• [Source data]:
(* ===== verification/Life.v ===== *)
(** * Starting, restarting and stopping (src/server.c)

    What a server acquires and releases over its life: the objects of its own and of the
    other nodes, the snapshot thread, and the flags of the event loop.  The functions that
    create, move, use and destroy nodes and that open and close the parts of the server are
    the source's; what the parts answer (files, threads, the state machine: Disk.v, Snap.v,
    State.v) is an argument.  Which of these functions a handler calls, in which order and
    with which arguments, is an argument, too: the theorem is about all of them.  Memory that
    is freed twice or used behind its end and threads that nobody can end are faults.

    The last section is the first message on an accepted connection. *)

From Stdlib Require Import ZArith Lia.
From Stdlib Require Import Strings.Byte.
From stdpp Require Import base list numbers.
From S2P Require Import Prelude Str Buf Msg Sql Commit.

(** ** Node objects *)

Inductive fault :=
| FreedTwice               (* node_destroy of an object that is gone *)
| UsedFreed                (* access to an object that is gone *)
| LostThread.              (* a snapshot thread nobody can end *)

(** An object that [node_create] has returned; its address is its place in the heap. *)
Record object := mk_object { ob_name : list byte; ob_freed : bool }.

---

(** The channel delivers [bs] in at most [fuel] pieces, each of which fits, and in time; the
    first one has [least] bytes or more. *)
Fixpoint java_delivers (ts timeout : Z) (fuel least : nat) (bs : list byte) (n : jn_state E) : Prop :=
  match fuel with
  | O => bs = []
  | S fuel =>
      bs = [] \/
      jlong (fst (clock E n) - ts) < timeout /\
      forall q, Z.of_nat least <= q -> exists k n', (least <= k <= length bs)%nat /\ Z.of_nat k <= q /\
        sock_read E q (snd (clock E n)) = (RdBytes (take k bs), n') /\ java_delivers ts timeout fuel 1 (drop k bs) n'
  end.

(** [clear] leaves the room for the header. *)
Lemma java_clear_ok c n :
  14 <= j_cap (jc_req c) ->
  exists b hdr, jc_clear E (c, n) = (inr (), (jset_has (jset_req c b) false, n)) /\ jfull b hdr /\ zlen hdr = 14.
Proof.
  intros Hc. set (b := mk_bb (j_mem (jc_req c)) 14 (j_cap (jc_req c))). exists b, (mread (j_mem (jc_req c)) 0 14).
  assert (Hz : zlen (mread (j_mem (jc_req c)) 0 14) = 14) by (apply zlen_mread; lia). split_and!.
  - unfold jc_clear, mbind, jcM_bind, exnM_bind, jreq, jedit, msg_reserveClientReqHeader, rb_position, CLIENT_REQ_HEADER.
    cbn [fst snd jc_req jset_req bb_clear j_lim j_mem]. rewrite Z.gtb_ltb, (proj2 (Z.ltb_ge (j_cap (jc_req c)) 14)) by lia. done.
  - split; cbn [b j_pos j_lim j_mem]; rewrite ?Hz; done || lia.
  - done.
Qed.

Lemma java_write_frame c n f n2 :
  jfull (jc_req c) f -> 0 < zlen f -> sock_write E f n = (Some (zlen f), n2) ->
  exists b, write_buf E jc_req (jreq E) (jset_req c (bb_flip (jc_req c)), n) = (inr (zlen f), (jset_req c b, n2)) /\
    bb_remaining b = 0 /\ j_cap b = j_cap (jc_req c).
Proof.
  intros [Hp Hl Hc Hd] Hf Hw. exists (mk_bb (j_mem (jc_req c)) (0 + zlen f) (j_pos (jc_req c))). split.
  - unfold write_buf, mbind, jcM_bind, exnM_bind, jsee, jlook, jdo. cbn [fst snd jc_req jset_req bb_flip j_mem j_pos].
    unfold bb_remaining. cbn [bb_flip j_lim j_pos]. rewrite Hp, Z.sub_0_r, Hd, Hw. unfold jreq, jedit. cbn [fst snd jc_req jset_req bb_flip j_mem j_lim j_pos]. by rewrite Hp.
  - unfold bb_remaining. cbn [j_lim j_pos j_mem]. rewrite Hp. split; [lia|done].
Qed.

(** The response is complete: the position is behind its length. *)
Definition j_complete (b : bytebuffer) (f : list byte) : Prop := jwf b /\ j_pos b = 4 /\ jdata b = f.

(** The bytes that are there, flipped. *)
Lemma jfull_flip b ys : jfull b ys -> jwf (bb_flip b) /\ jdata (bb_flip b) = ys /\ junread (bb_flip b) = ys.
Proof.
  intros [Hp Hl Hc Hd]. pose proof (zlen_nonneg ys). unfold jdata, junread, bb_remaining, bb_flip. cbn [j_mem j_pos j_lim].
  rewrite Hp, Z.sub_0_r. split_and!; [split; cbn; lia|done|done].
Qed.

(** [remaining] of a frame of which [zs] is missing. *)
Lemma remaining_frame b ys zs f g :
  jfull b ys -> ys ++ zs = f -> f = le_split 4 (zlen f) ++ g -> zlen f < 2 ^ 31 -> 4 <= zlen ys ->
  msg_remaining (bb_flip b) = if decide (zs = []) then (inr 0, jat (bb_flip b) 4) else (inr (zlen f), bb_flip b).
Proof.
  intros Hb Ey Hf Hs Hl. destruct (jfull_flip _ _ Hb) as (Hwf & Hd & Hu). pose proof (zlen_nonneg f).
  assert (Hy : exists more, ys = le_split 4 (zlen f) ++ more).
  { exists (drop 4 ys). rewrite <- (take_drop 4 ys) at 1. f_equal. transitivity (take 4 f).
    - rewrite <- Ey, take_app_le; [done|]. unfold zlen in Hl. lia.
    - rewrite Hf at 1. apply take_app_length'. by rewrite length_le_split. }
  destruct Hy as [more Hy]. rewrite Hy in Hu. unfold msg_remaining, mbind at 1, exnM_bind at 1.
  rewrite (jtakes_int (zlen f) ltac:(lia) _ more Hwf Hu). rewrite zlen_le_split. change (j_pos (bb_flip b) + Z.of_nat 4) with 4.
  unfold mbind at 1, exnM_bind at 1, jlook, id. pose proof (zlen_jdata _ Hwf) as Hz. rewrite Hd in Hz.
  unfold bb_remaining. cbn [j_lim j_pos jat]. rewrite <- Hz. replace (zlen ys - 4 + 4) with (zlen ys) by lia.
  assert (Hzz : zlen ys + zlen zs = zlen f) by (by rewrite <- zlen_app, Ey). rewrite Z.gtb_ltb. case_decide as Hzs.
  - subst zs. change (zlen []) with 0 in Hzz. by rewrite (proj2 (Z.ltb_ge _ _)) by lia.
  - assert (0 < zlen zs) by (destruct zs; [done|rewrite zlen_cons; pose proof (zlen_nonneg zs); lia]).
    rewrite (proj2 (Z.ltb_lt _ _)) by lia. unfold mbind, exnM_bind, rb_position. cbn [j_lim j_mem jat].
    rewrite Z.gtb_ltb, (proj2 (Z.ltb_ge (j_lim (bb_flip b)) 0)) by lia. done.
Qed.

• [Exercise]:
From the entries above, return exactly the line containing "(* ===== verification/Life.v ===== *)", the line containing "Record object := mk_object", and all lines between, and nothing else.

• [The answer]:
(* ===== verification/Life.v ===== *)
(** * Starting, restarting and stopping (src/server.c)

    What a server acquires and releases over its life: the objects of its own and of the
    other nodes, the snapshot thread, and the flags of the event loop.  The functions that
    create, move, use and destroy nodes and that open and close the parts of the server are
    the source's; what the parts answer (files, threads, the state machine: Disk.v, Snap.v,
    State.v) is an argument.  Which of these functions a handler calls, in which order and
    with which arguments, is an argument, too: the theorem is about all of them.  Memory that
    is freed twice or used behind its end and threads that nobody can end are faults.

    The last section is the first message on an accepted connection. *)

From Stdlib Require Import ZArith Lia.
From Stdlib Require Import Strings.Byte.
From stdpp Require Import base list numbers.
From S2P Require Import Prelude Str Buf Msg Sql Commit.

(** ** Node objects *)

Inductive fault :=
| FreedTwice               (* node_destroy of an object that is gone *)
| UsedFreed                (* access to an object that is gone *)
| LostThread.              (* a snapshot thread nobody can end *)

(** An object that [node_create] has returned; its address is its place in the heap. *)
Record object := mk_object { ob_name : list byte; ob_freed : bool }.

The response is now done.